(** X9.  The goroutine does not try again.  From the moment it has an
    error to send it only returns and exits, whoever takes the error or
    closes the writer: it reads no clock, makes no directory, opens no
    file, arms no timer and redirects no descriptor any more. *)
Theorem no_retry_after_failure P s e tr :
  sched s = SendErr e ->
  (sched (after P s tr) = SendErr e \/ running (sched (after P s tr)) = false)
  /\ filter isTurnEvent (events (after P s tr)) = filter isTurnEvent (events s).
Proof.
  intros Hs.
  apply (Trans_after P (fun s' =>
    (sched s' = SendErr e \/ running (sched s') = false)
    /\ filter isTurnEvent (events s') = filter isTurnEvent (events s))).
  - intros s1 o s2 [Hg Hev] Ht.
    assert (Hh : halted (sched s1) = true).
    { destruct Hg as [-> | Hr]; [reflexivity|]. destruct (sched s1); try discriminate; reflexivity. }
    destruct (Trans_halted P s1 o s2 Hh Ht) as (_ & Hg' & Hev').
    split; [|congruence].
    destruct Hg' as [-> | Hr]; [exact Hg|right; exact Hr].
  - auto.
Qed.

Lemma no_retry_after_failure_witness :
  sched (after samplePattern start sampleFailing) = SendErr sampleErr
  /\ filter isTurnEvent
       (events (after samplePattern (after samplePattern start sampleFailing)
                  [CallWrite [] 0 None; GoReturn; GoCheck; GoOpen sampleClock' None (inl 4)]))
     = filter isTurnEvent (events (after samplePattern start sampleFailing)).
Proof.
  split; [reflexivity|].
  exact (proj2 (no_retry_after_failure samplePattern (after samplePattern start sampleFailing)
                  sampleErr _ eq_refl)).
Defined.

(** *** One more file at most *)

Lemma count_turn P now :
  count isOpenFile (mkdirEvents P now) = 0%nat
  /\ count isOpenFile (openEvents P now) = 1%nat.
Proof. split; reflexivity. Qed.

Lemma count_armPattern P now file : count isOpenFile (armPattern P now file) = 0%nat.
Proof.
  unfold armPattern, count. destruct (isPatternRev P); [|reflexivity].
  cbn [filter isOpenFile]. rewrite filter_none by apply capturePattern_turn. reflexivity.
Qed.

Lemma count_captureLayout P file : count isOpenFile (captureLayout P file) = 0%nat.
Proof. unfold count. rewrite filter_none by apply captureLayout_turn. reflexivity. Qed.

Lemma count_closeEvents rf : count isOpenFile (closeEvents rf) = 0%nat.
Proof. unfold count. rewrite closeEvents_filter by reflexivity. reflexivity. Qed.

Lemma count_cons p ev evs :
  count p (ev :: evs) = ((if p ev then 1 else 0) + count p evs)%nat.
Proof. unfold count. cbn [filter]. destruct (p ev); reflexivity. Qed.

Lemma Polls_opens P s rf s1 rf1 :
  chClosed s = true -> Polls P s rf s1 rf1 ->
  count isOpenFile (events s1) = count isOpenFile (events s) /\ sched s1 = sched s.
Proof.
  intros Hcl H. inversion H; subst; cbn [events sched chClosed] in *;
    try discriminate; auto.
Qed.

Lemma Trans_opens P s o s' :
  chClosed s = true -> Trans P s o s' ->
  (count isOpenFile (events s') + pendingOpen (sched s')
   <= count isOpenFile (events s) + pendingOpen (sched s))%nat.
Proof.
  intros Hcl H. inversion H; subst; cbn [sched events chClosed pendingOpen] in *;
    subst; try discriminate; try lia.
  - cbn. lia.
  - rewrite count_app, (proj1 (count_turn P _)). lia.
  - rewrite count_app, (proj2 (count_turn P _)). lia.
  - rewrite !count_app, count_armPattern, (proj2 (count_turn P _)). lia.
  - rewrite count_cons, count_app, count_captureLayout. cbn. lia.
  - destruct (isPatternRev P); cbn; lia.
  - rewrite count_cons. cbn. lia.
  - rewrite count_cons. cbn. lia.
  - unfold hold. cbn [events sched].
    match goal with Hp : Polls _ _ _ _ _ |- _ =>
      destruct (Polls_opens P s rf s1 rf1 Hcl Hp) as [-> ->] end. lia.
  - unfold hold, log. cbn [events sched]. rewrite count_app.
    match goal with Hp : Polls _ _ _ _ _ |- _ =>
      destruct (Polls_opens P s rf s1 rf1 Hcl Hp) as [-> ->] end. cbn. lia.
  - rewrite count_cons, count_app, count_closeEvents. cbn. lia.
  - rewrite count_app, count_closeEvents. lia.
Qed.
(** * CloudESSManager: the cloud-side session with one energy-storage station

    A shallow embedding of [APP/Grid_Dut_Mng.py].  The Python object is a
    record of its attributes, every method is a function in a monad that
    threads that record and may raise, and the MQTT client, the console and
    the wall clock are explicit parts of the threaded state.

    Modelling conventions:
    - A decoded payload is a [json] value.  A number is a Python [int] or a
      Python [float]; a [float] is a binary64 value of the Standard Library's
      [SpecFloat], and [+] on numbers converts and rounds as Python does.
    - A [datetime] is its number of microseconds on the time line, and a
      [timedelta] the difference of two of them.
    - [datetime.now()] reads the next value of a clock oracle; the text
      formats [strftime]/[isoformat] are parameters of the development.
    - The MQTT client library is not part of the repository.  What it raises
      is a parameter of the development: [publish_error topic p] is the
      exception that [client.publish(topic, json.dumps(p))] raises, if any,
      and [subscribe_error topic] the one that [client.subscribe(topic)]
      raises.  An accepted message is appended as [(topic, p)] to the outbox
      [published]; each [print] appends one structured line to [console].
    - Of [_on_message], the part that follows the classification of the topic
      and the decoding of the payload is modelled first, as
      [_on_message_event] and [_on_message_response]: the call of the handler
      inside the [try] block.  The callback as a whole, with the remaining
      methods and the attributes only they use, follows in the part on the
      whole object; [connect], which polls a flag set from another thread,
      is left out.
    - Of [APP/Grid_Front.py], [ESSFrontend._get_pcs_status] is modelled; the
      rest of that file and [APP/Test_Cloud.py] drive the Streamlit page. *)

From stdpp Require Import gmap strings list fin_maps.
From Stdlib Require Import SpecFloat.
(** The matches of a valid submit never add up to more than the order's
    quantity.  Unless the order is FOK, what they add up to is exactly
    what the order has executed afterwards and exactly what the total of
    the opposite side has gone down by. *)
Theorem matched_quantity_conserved (fuel : nat) (h : heap) (b : OrderBook.t)
    (id : OrderId) (symbol : string) (s : Side) (ty : OrderType)
    (q : Quantity) (k : Price) (tif : TimeInForce) ms h' b' :
  reachable valid_op h b →
  valid_op h b (Submit id symbol s ty q k tif) →
  OrderBook.add_order fuel (h ++ [Order.make id symbol s ty q k tif]) b
    (length h) = Some (ms, h', b') →
  0 ≤ matched_quantity ms ≤ q
  ∧ (tif ≠ FOK →
     OrderBook.side_total (OrderBook.opposite s) b'
     = OrderBook.side_total (OrderBook.opposite s) b - matched_quantity ms
     ∧ ∃ o', h' !! length h = Some o'
             ∧ Order.executed_quantity_ o' = matched_quantity ms).
Proof.
  intros Hr (_ & _ & Hq & _) Hadd.
  pose proof (reachable_wf _ _ Hr) as Hwf.
  set (o := Order.make id symbol s ty q k tif) in *.
  destruct (wf_alloc _ h b o Hwf) as (Hwf1 & Hnew & Ho).
  destruct (add_order_matches _ exec_stable_True _ _ _ _ _ _ _ _ Hadd Hwf1
              Ho Hnew eq_refl ltac:(cbn; lia)) as (_ & Hsum & Hcons).
  split; [exact Hsum|exact Hcons].
Qed.

(** The sell for 150 above: 100 and 50 are matched, the bid side goes from
    300 to 150 and the order has executed 150. *)
Lemma matched_quantity_conserved_witness :
  ∃ h b,
    run_checked valid_opb 3 initial
      [ Submit 1001 "AAPL" BUY LIMIT 100000 1010000 GTC;
        Submit 1002 "AAPL" BUY LIMIT 100000 1000000 GTC;
        Submit 1003 "AAPL" BUY LIMIT 100000 990000 GTC ]
    = Some (h, b)
    ∧ ∃ ms h' b',
        OrderBook.add_order 5 (h ++ [Order.make 2001 "AAPL" SELL LIMIT
                                       150000 995000 GTC]) b (length h)
        = Some (ms, h', b')
        ∧ matched_quantity ms = 150000
        ∧ OrderBook.side_total BUY b'
          = OrderBook.side_total BUY b - matched_quantity ms
        ∧ ∃ o', h' !! length h = Some o'
                ∧ Order.executed_quantity_ o' = matched_quantity ms.
Proof.
  run_to_state Hrun.
  pose proof (run_checked_reachable _ _ _ _ Hrun) as Hr.
  match goal with
  | |- ∃ ms h' b', OrderBook.add_order _ (?h ++ _) ?b _ = _ ∧ _ =>
      destruct (OrderBook.add_order 5 (h ++ [Order.make 2001 "AAPL" SELL
                  LIMIT 150000 995000 GTC]) b (length h))
        as [[[ms h'] b']|] eqn:Hadd; [|by vm_compute in Hadd];
      assert (Hv : valid_op h b
                (Submit 2001 "AAPL" SELL LIMIT 150000 995000 GTC))
        by (apply valid_opb_sound; vm_compute; reflexivity);
      destruct (matched_quantity_conserved _ _ _ _ _ _ _ _ _ _ _ _ _
                  Hr Hv Hadd) as (_ & Hcons)
  end.
  destruct (Hcons ltac:(done)) as (Htot & Hex).
  exists ms, h', b'. split; [done|]. split; [|split; [exact Htot|exact Hex]].
  vm_compute in Hadd. injection Hadd as <- _ _. reflexivity.
Defined.
(** The body of the [try]: [None] when nothing is pushed, whether by the
    code's tests or because an exception is caught. *)
Definition entry_msg (e : Entry) : option TMsg :=
  match e_type e, e_content e with
  | Some ty, Some c =>
      if String.eqb ty "user" then
        match c with
        | CStr s => if String.eqb s EmptyString then None else Some (mkTMsg RUser s)
        | CParts ps =>
            let text := String.concat EmptyString (map part_text_or_empty ps) in
            if String.eqb text EmptyString then None else Some (mkTMsg RUser text)
        | COther => None
        end
      else if String.eqb ty "assistant" then
        match c with
        | CParts ps =>
            let text := String.concat EmptyString
                          (map part_text_or_empty (filter is_text_part ps)) in
            if String.eqb text EmptyString then None else Some (mkTMsg RAssistant text)
        | _ => None
        end
      else None
  | _, _ => None
  end.

Section Transcript.
(** [JSON.parse] of one line: [None] when it throws or gives [null]. *)
Variable parse_line : string -> option Entry.

Definition parse_one (line : string) : list TMsg :=
  if is_blank line then []
  else match parse_line line with
       | None => []
       | Some e => match entry_msg e with Some m => [m] | None => [] end
       end.

Definition parseTranscript (content : string) : list TMsg :=
  flat_map parse_one (split_nl content).
End Transcript.

(** ** [getSessionSummary] (claude-driver.ts lines 237-248) *)

Record SessionEntry := mkSessionEntry {
  se_sessionId : string;
  se_fullPath : string;
  se_summary : option string;
  se_firstPrompt : string
}.

(** [index_file]: the content of [sessions-index.json] next to the
    transcript ([None]: it does not exist); [parse_index]: [JSON.parse]
    and the read of [.entries] ([None] when either throws). *)
Definition getSessionSummary (parse_index : string -> option (list SessionEntry))
           (index_file : option string) (sessionId : string) : option string :=
  match index_file with
  | None => None
  | Some c =>
      match parse_index c with
      | None => None
      | Some entries =>
          match find (fun e => String.eqb (se_sessionId e) sessionId) entries with
          | Some e => if truthy (se_summary e) then se_summary e else None
          | None => None
          end
      end
  end.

-- -- --

*Exercise instructions*: Write down, word for word, the lines above from the one containing "split; [|congruence]." through the one containing "- rewrite count_app, (proj1", both ends included.

*Response*:
    split; [|congruence].
    destruct Hg' as [-> | Hr]; [exact Hg|right; exact Hr].
  - auto.
Qed.

Lemma no_retry_after_failure_witness :
  sched (after samplePattern start sampleFailing) = SendErr sampleErr
  /\ filter isTurnEvent
       (events (after samplePattern (after samplePattern start sampleFailing)
                  [CallWrite [] 0 None; GoReturn; GoCheck; GoOpen sampleClock' None (inl 4)]))
     = filter isTurnEvent (events (after samplePattern start sampleFailing)).
Proof.
  split; [reflexivity|].
  exact (proj2 (no_retry_after_failure samplePattern (after samplePattern start sampleFailing)
                  sampleErr _ eq_refl)).
Defined.

(** *** One more file at most *)

Lemma count_turn P now :
  count isOpenFile (mkdirEvents P now) = 0%nat
  /\ count isOpenFile (openEvents P now) = 1%nat.
Proof. split; reflexivity. Qed.

Lemma count_armPattern P now file : count isOpenFile (armPattern P now file) = 0%nat.
Proof.
  unfold armPattern, count. destruct (isPatternRev P); [|reflexivity].
  cbn [filter isOpenFile]. rewrite filter_none by apply capturePattern_turn. reflexivity.
Qed.

Lemma count_captureLayout P file : count isOpenFile (captureLayout P file) = 0%nat.
Proof. unfold count. rewrite filter_none by apply captureLayout_turn. reflexivity. Qed.

Lemma count_closeEvents rf : count isOpenFile (closeEvents rf) = 0%nat.
Proof. unfold count. rewrite closeEvents_filter by reflexivity. reflexivity. Qed.

Lemma count_cons p ev evs :
  count p (ev :: evs) = ((if p ev then 1 else 0) + count p evs)%nat.
Proof. unfold count. cbn [filter]. destruct (p ev); reflexivity. Qed.

Lemma Polls_opens P s rf s1 rf1 :
  chClosed s = true -> Polls P s rf s1 rf1 ->
  count isOpenFile (events s1) = count isOpenFile (events s) /\ sched s1 = sched s.
Proof.
  intros Hcl H. inversion H; subst; cbn [events sched chClosed] in *;
    try discriminate; auto.
Qed.

Lemma Trans_opens P s o s' :
  chClosed s = true -> Trans P s o s' ->
  (count isOpenFile (events s') + pendingOpen (sched s')
   <= count isOpenFile (events s) + pendingOpen (sched s))%nat.
Proof.
  intros Hcl H. inversion H; subst; cbn [sched events chClosed pendingOpen] in *;
    subst; try discriminate; try lia.
  - cbn. lia.
  - rewrite count_app, (proj1 (count_turn P _)). lia.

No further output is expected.